- _Work to be completed_
Look below for the line holding "(forall k r, sent_of" and the line holding "Definition ack_example : list". Transcribe exactly those lines and all lines between them, nothing more.
[Data supplied — start]
(** C13: an ack that a peer delivers completes the message it acknowledges, also when the pool
    knows the object already: after a valid object whose hash is that of the ack of a sent
    message, and of no other ack, every message with this ack is marked as acknowledged and
    every other one is as before. *)
Theorem ack_completes_message (e : sync_env) (s s' : net_state) (x x' : bm_object_sync_ctx) (p : Z)
    (object : list Z) (hdr : bm_object_header) (id : list Z) (row : sent_row) :
  handle_object g e (s, x) p object = Ok (s', x') ->
  0 < blen object <= BM_MAX_OBJECT_PAYLOAD_SIZE -> bm_object_parse_header object = Ok hdr ->
  expired_for_good hdr (en_now e) = false -> object_pow_is_valid object hdr (en_now e) = Ok true ->
  sent_of x !! id = Some row -> s_ack_data row = object -> s_status row <> ACKRECEIVED ->
  (forall k r, sent_of x !! k = Some r -> bm_inventory_hash (s_ack_data r) = bm_inventory_hash object ->
    s_ack_data r = object) ->
  forall k, sent_of x' !! k
    = (fun r => if list_eqb (s_ack_data r) object then set_status ACKRECEIVED r else r) <$> sent_of x !! k.
Proof.
  intros E Hl Hh Ha Hp Hid Hack Hst Hone k. unfold handle_object in E.
  destruct (Z.gtb_spec (blen object) BM_MAX_OBJECT_PAYLOAD_SIZE); [lia|]. rewrite Hh, Ha, Hp in E.
  rewrite bind_ok in E. cbn [negb] in E. set (db := x_messages x) in *.
  set (x1 := with_messages x _) in E.
  assert (Hm : sent_of x1 !! k = (fun r => if list_eqb (s_ack_data r) object then set_status ACKRECEIVED r else r)
                                   <$> m_sent db !! k).
  { pose proof (lookup_mark_ack db (bm_inventory_hash object) k) as L.
    change (sent_of x1) with (m_sent (bm_messages_store_try_mark_ack_received db (bm_inventory_hash object)).2).
    rewrite L. destruct (find_ack _ _) as [ack|] eqn:Ef.
    - destruct (find_ack_some _ _ _ Ef) as (k' & r & Hin & Hr & Hlen & Hhash).
      apply elem_of_select_where in Hin as [Hk _]. rewrite <- Hr in Hhash.
      by rewrite <- Hr, (Hone k' r Hk Hhash).
    - exfalso. apply (find_ack_none _ _ id row Ef); [|rewrite Hack; lia|by rewrite Hack].
      apply elem_of_select_where. split; [done|]. by apply negb_true_iff, list_eqb_neq. }
  rewrite <- Hm. destruct (bm_object_store_has _ _); [by run_cases|].
  inv_bind E. inv_bind E. destruct a0 as [s2 x2].
  rewrite (process_object_sent _ _ _ _ _ _ _ _ E). rewrite (announce_sent _ _ _ _ _ _ _ _ E1).
  by rewrite (pool_insert_sent _ _ _ _ _ _ _ _ E0).
Qed.
End Ack.

(** ** Witnesses *)

Section DeliveryWitnesses.
#[local] Existing Instance toy_OpenSSL.
#[local] Existing Instance toy_OpenSSLLaws.
#[local] Existing Instance toy_ntop.
#[local] Existing Instance toy_pton.

Definition ack_example : list Z :=
  be_split 8 1 ++ be_split 8 2000 ++ be_split 4 BM_OBJECT_MSG ++ [1; 1] ++ replicate 32 0.
Definition ack_packet_example : list Z := packet_of (cstr "object"%string) ack_example.
Definition msg_example : list Z :=
  be_split 8 7 ++
  ok_or [] (bm_build_msg from_example 1 (u_ripe to_example) (toy_mul (replicate 32 9)) (cstr "hi"%string)
              (cstr "there"%string) (Some ack_packet_example) (blen ack_packet_example) 2000 entropy_example).
Definition no_header : bm_object_header :=
  {| nonce := 0; expires_time := 0; object_type := 0; version := 0; stream := 0; header_len := 0 |}.
Definition reader_x : bm_object_sync_ctx := example_x <| x_keyring := [to_example] |>.
Definition no_msg : bm_decoded_msg :=
  {| dm_from_address_version := 0; dm_from_stream := 0; dm_from_address := []; dm_to_address := [];
     dm_subject := None; dm_body := None; dm_ack_payload := None |}.
Definition msg_out_example : bm_decoded_msg := ok_or no_msg (bm_trial_decrypt_msg [to_example] msg_example).

Lemma two_conns_ok : node_ok 0 example_net_0 (x_dandelion reader_x).
Proof.
  assert (Hh : ns_heap example_net_0
               = <[200 := example_conn <| c_generation := 2 |>]> (<[200 := example_conn]>
                   (<[100 := example_conn <| c_generation := 1 |>]> (<[100 := example_conn]> (∅ : conn_heap)))))
    by reflexivity.
  split.
  - change (NoDup [100; 200]). by repeat constructor; set_solver.
  - intros p Hp. change (p ∈ [100; 200]) in Hp. rewrite !elem_of_cons, elem_of_nil in Hp. rewrite Hh.
    destruct Hp as [->|[->|[]]].
    + rewrite !lookup_insert_ne by done. rewrite lookup_insert_eq. by eexists.
    + rewrite lookup_insert_eq. by eexists.
  - rewrite Hh. repeat (apply map_Forall_insert_2; [apply fresh_send_ok|]). apply map_Forall_empty.
  - apply dandelion_inv_init.
  - done.
Qed.

Lemma example_env_times : env_times (example_env 1001).
Proof. split; intros; cbn; lia. Qed.

Lemma message_received_witness :
  exists s' x', handle_object example_g (example_env 1001) (example_net_0, reader_x) 100 msg_example = Ok (s', x')
    /\ (exists row, m_inbox (x_messages x') !! bm_inventory_hash msg_example = Some row
          /\ ib_subject row = cstr "hi"%string /\ ib_body row = cstr "there"%string)
    /\ (exists r, x_pool x' !! bm_inventory_hash ack_example = Some r /\ o_payload r = ack_example).
Proof.
  destruct (message_received false (example_env 1001) 0 example_net_0 reader_x 100 msg_example ack_example
    ack_packet_example (cstr "hi"%string) (cstr "there"%string)
    (ok_or no_header (bm_object_parse_header msg_example))
    (ok_or no_header (bm_object_parse_header ack_example)) msg_out_example)
    as (s' & x' & E & Hi & _ & Ha & _).
  - exact two_conns_ok.
  - exact example_env_times.
  - lia.
  - by vm_compute.
  - split; by vm_compute.
  - by vm_compute.
  - by vm_compute.
  - by vm_compute.
  - by vm_compute.
  - by vm_compute.
  - by vm_compute.
  - by vm_compute.
  - split; by vm_compute.
  - by vm_compute.
  - by vm_compute.
  - exists s', x'. split; [exact E|]. split; [|exact Ha]. eexists. split; [exact Hi|]. by split; vm_compute.
Defined.

(** A sent message that waits for the ack. *)
Definition waiting_db : messages_db :=
  bm_messages_store_insert_sent bm_messages_store_init_schema (replicate 32 2) ack_example (cstr "to"%string)
    (cstr "from"%string) (cstr "hi"%string) (cstr "there"%string) MessagesStore.SENT 0 1000 3600 9000.
Definition waiting_x : bm_object_sync_ctx := with_messages reader_x waiting_db.
Definition waiting_row : sent_row :=
  {| s_ack_data := ack_example; s_to_address := cstr "to"%string; s_from_address := cstr "from"%string;
     s_subject := cstr "hi"%string; s_body := cstr "there"%string; s_status := MessagesStore.SENT;
     s_ack_stealth_level := 0; s_sent_time := 1000; s_ttl := 3600; s_resend_count := 0;
     s_next_resend_time := 9000; s_folder := MessagesStore.SENT |}.

Lemma ack_completes_message_witness :
  exists s' x', handle_object example_g (example_env 1001) (example_net_0, waiting_x) 100 ack_example = Ok (s', x')
    /\ m_sent (x_messages x') !! replicate 32 2 = Some (set_status ACKRECEIVED waiting_row).
Proof.
  destruct (handle_object example_g (example_env 1001) (example_net_0, waiting_x) 100 ack_example)
    as [[s' x']| |] eqn:E; [|by vm_compute in E|by vm_compute in E].
  exists s', x'. split; [done|].
  rewrite (ack_completes_message example_g (example_env 1001) example_net_0 s' waiting_x x' 100 ack_example
    (ok_or no_header (bm_object_parse_header ack_example)) (replicate 32 2) waiting_row E).
  - clear E. by vm_compute.
  - clear E. split; by vm_compute.
  - clear E. by vm_compute.
  - clear E. by vm_compute.
  - clear E. by vm_compute.
  - clear E. by vm_compute.
  - done.
  - clear E. by vm_compute.
  - clear E. intros k r Hk _.
    assert (Hm : m_sent (x_messages waiting_x) = {[ replicate 32 2 := waiting_row ]}) by reflexivity.
    rewrite Hm in Hk. by apply lookup_singleton_Some in Hk as [_ <-].
Defined.
End DeliveryWitnesses.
[Data supplied — finish]
- _Your response_
  (forall k r, sent_of x !! k = Some r -> bm_inventory_hash (s_ack_data r) = bm_inventory_hash object ->
    s_ack_data r = object) ->
  forall k, sent_of x' !! k
    = (fun r => if list_eqb (s_ack_data r) object then set_status ACKRECEIVED r else r) <$> sent_of x !! k.
Proof.
  intros E Hl Hh Ha Hp Hid Hack Hst Hone k. unfold handle_object in E.
  destruct (Z.gtb_spec (blen object) BM_MAX_OBJECT_PAYLOAD_SIZE); [lia|]. rewrite Hh, Ha, Hp in E.
  rewrite bind_ok in E. cbn [negb] in E. set (db := x_messages x) in *.
  set (x1 := with_messages x _) in E.
  assert (Hm : sent_of x1 !! k = (fun r => if list_eqb (s_ack_data r) object then set_status ACKRECEIVED r else r)
                                   <$> m_sent db !! k).
  { pose proof (lookup_mark_ack db (bm_inventory_hash object) k) as L.
    change (sent_of x1) with (m_sent (bm_messages_store_try_mark_ack_received db (bm_inventory_hash object)).2).
    rewrite L. destruct (find_ack _ _) as [ack|] eqn:Ef.
    - destruct (find_ack_some _ _ _ Ef) as (k' & r & Hin & Hr & Hlen & Hhash).
      apply elem_of_select_where in Hin as [Hk _]. rewrite <- Hr in Hhash.
      by rewrite <- Hr, (Hone k' r Hk Hhash).
    - exfalso. apply (find_ack_none _ _ id row Ef); [|rewrite Hack; lia|by rewrite Hack].
      apply elem_of_select_where. split; [done|]. by apply negb_true_iff, list_eqb_neq. }
  rewrite <- Hm. destruct (bm_object_store_has _ _); [by run_cases|].
  inv_bind E. inv_bind E. destruct a0 as [s2 x2].
  rewrite (process_object_sent _ _ _ _ _ _ _ _ E). rewrite (announce_sent _ _ _ _ _ _ _ _ E1).
  by rewrite (pool_insert_sent _ _ _ _ _ _ _ _ E0).
Qed.
End Ack.

(** ** Witnesses *)

Section DeliveryWitnesses.
#[local] Existing Instance toy_OpenSSL.
#[local] Existing Instance toy_OpenSSLLaws.
#[local] Existing Instance toy_ntop.
#[local] Existing Instance toy_pton.

Definition ack_example : list Z :=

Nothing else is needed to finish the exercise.